Deploy GPU Workloads on Civo Kubernetes

Running GPU workloads on Kubernetes is becoming increasingly common due to the flexibility and scalability it provides. Deciding on the type of Kubernetes nodes for your GPU workloads involves many considerations. Whether you require low-latency responses, high-throughput inference requests, or other performance needs, Civo has you covered.

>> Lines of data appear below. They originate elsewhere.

Lemma execs_bullets l : execs (bullet <$> l) = [].
Proof. by induction l. Qed.

Lemma elem_of_missing_nil (required : gset string) installed :
  missing_list required installed = [] ↔
  ∀ p, p ∈ required → is_Some (installed !! p).
Proof.
  split.
  - intros E p Hp. destruct (installed !! p) as [v|] eqn:Hv; [by eexists|].
    assert (H : p ∈ missing_list required installed)
      by by apply elem_of_missing_list.
    rewrite E in H. by apply elem_of_nil in H.
  - intros H. destruct (missing_list required installed) as [|p l] eqn:E; [done|].
    assert (Hp : p ∈ missing_list required installed) by (rewrite E; left).
    apply elem_of_missing_list in Hp as [Hp Hn].
    destruct (H p Hp) as [v Hv]. congruence.
Qed.

Section runs.

Variable json_loads : string → option pyval.
Variable path_str : string → string.

Lemma inspector_execs w image env :
  execs (snd (docker_conda_list_json json_loads w image env))
  = [docker_cmd image env].
Proof.
  destruct (run_process w (docker_cmd image env)) as [rc out|rc|] eqn:Hrun.
  - destruct (decide (rc = 0%Z)) as [->|Hrc].
    + by rewrite (inspector_exit_zero _ _ _ _ _ Hrun).
    + by rewrite (inspector_exit_nonzero _ _ _ _ _ _ Hrun Hrc).
  - by rewrite (inspector_undecodable _ _ _ _ _ Hrun).
  - by rewrite (inspector_spawn_failed _ _ _ _ Hrun).
Qed.

(** Every run of [main] is of one of four kinds. *)
Lemma main_cases w a :
  (fs w (pins a) = NoEntry ∧
   main json_loads path_str w a
   = (inr 2%Z,
      [Print Stderr ("ERROR: pins file not found: " +:+ path_str (pins a))])) ∨
  (fs w (pins a) = Unreadable ∧
   main json_loads path_str w a = (inl OSError, [])) ∨
  (∃ text e,
     fs w (pins a) = RegularFile text ∧
     fst (docker_conda_list_json json_loads w (image a) (env a)) = inl e ∧
     main json_loads path_str w a
     = (inl e, snd (docker_conda_list_json json_loads w (image a) (env a)))) ∨
  (∃ text installed,
     fs w (pins a) = RegularFile text ∧
     fst (docker_conda_list_json json_loads w (image a) (env a))
     = inr installed ∧
     let required :=
       effective_required (parse_lines (PyStr.splitlines text))
         (ignore_set (ignore a)) in
     let missing := missing_list required installed in
     main json_loads path_str w a
     = (inr (match missing with [] => 0%Z | _ => 1%Z end),
        Exec (docker_cmd (image a) (env a))
        :: summary path_str a required installed
        ++ match missing with
           | [] => [Print Stdout ok_line]
           | _ => Print Stdout missing_line :: (bullet <$> missing)
                  ++ [Print Stdout ""]
           end)).
Proof.
  destruct (fs w (pins a)) as [|text|] eqn:Hfs.
  - left. split; [done|]. apply main_absent. unfold path_exists. by rewrite Hfs.
  - right; right.
    destruct (fst (docker_conda_list_json json_loads w (image a) (env a)))
      as [e|installed] eqn:Hi.
    + left. exists text, e. split; [done|]. split; [done|].
      by apply main_inspector_raises with text.
    + right. exists text, installed. split; [done|]. split; [done|].
      by apply main_report.
  - right; left. split; [done|]. by apply main_unreadable.
Qed.

(** X10.  [main] returns 2 when the pins path does not exist, and in no
    other run. *)
Theorem returns_2_iff_pins_absent (w : world) (a : args) :
  fst (main json_loads path_str w a) = inr 2%Z ↔
  path_exists w (pins a) = false.
Proof.
  unfold path_exists.
  destruct (main_cases w a)
    as [[Hfs ->]|[[Hfs ->]|[(text & e & Hfs & _ & ->)
                           |(text & installed & Hfs & _ & ->)]]];
    rewrite Hfs; cbn [fst]; split; try done.
  by destruct (missing_list _ _).
Qed.

(** X11.  A run starts the container when the pins path holds a readable
    file, and then once, with the command
    docker run --rm <image> conda list -n <env> --json; it starts no
    process when the path is absent or cannot be read, and in the latter
    case [main] raises having printed nothing. *)
Theorem container_started_once_iff_pins_read (w : world) (a : args) :
  execs (snd (main json_loads path_str w a))
  = match fs w (pins a) with
    | RegularFile _ =>
        [["docker"; "run"; "--rm"; image a; "conda"; "list"; "-n"; env a;
          "--json"]]
    | _ => []
    end ∧
  (fs w (pins a) = Unreadable →
   main json_loads path_str w a = (inl OSError, [])).
Proof.
  split.
  - destruct (main_cases w a)
      as [[Hfs ->]|[[Hfs ->]|[(text & e & Hfs & _ & ->)
                             |(text & installed & Hfs & _ & ->)]]];
      rewrite Hfs; cbn [snd]; try done.
    + apply inspector_execs.
    + cbn [execs]. rewrite execs_app.
      destruct (missing_list _ _); [done|].
      cbn [execs summary app]. by rewrite execs_app, execs_bullets.
  - apply main_unreadable.
Qed.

Civo provides the following GPU Types:

  • NVIDIA A100 Tensor Core GPU: Available in both 40GB and 80GB variants, this GPU is designed for high-demand workloads such as machine learning model training, large language models, and scientific computing. It offers significant computational power with over 312 teraflops of FP16 performance and 1,248 Tensor cores.
  • NVIDIA H100 Tensor Core GPU: Known for its advanced Hopper architecture, this GPU excels in AI training and inference tasks, making it ideal for developing and deploying large AI models like chatbots and recommendation engines.
  • NVIDIA L40S GPU: With 48GB of GDDR6 memory, this GPU is suitable for tasks requiring a blend of AI computations and advanced graphics processing, such as 3D graphics rendering and training large language models.
  • NVIDIA GH200 Grace Hopper Superchip: This GPU features an integrated CPU-GPU architecture tailored for generative AI, large-scale AI inference, and high-performance computing workloads that demand substantial memory and processing power.

To deploy GPU workloads on Kubernetes, add a new node pool to your cluster and install the Kubernetes operator for GPU nodes

note

GPU nodes for Kubernetes is a separate node SKU than traditional Kubernetes nodes.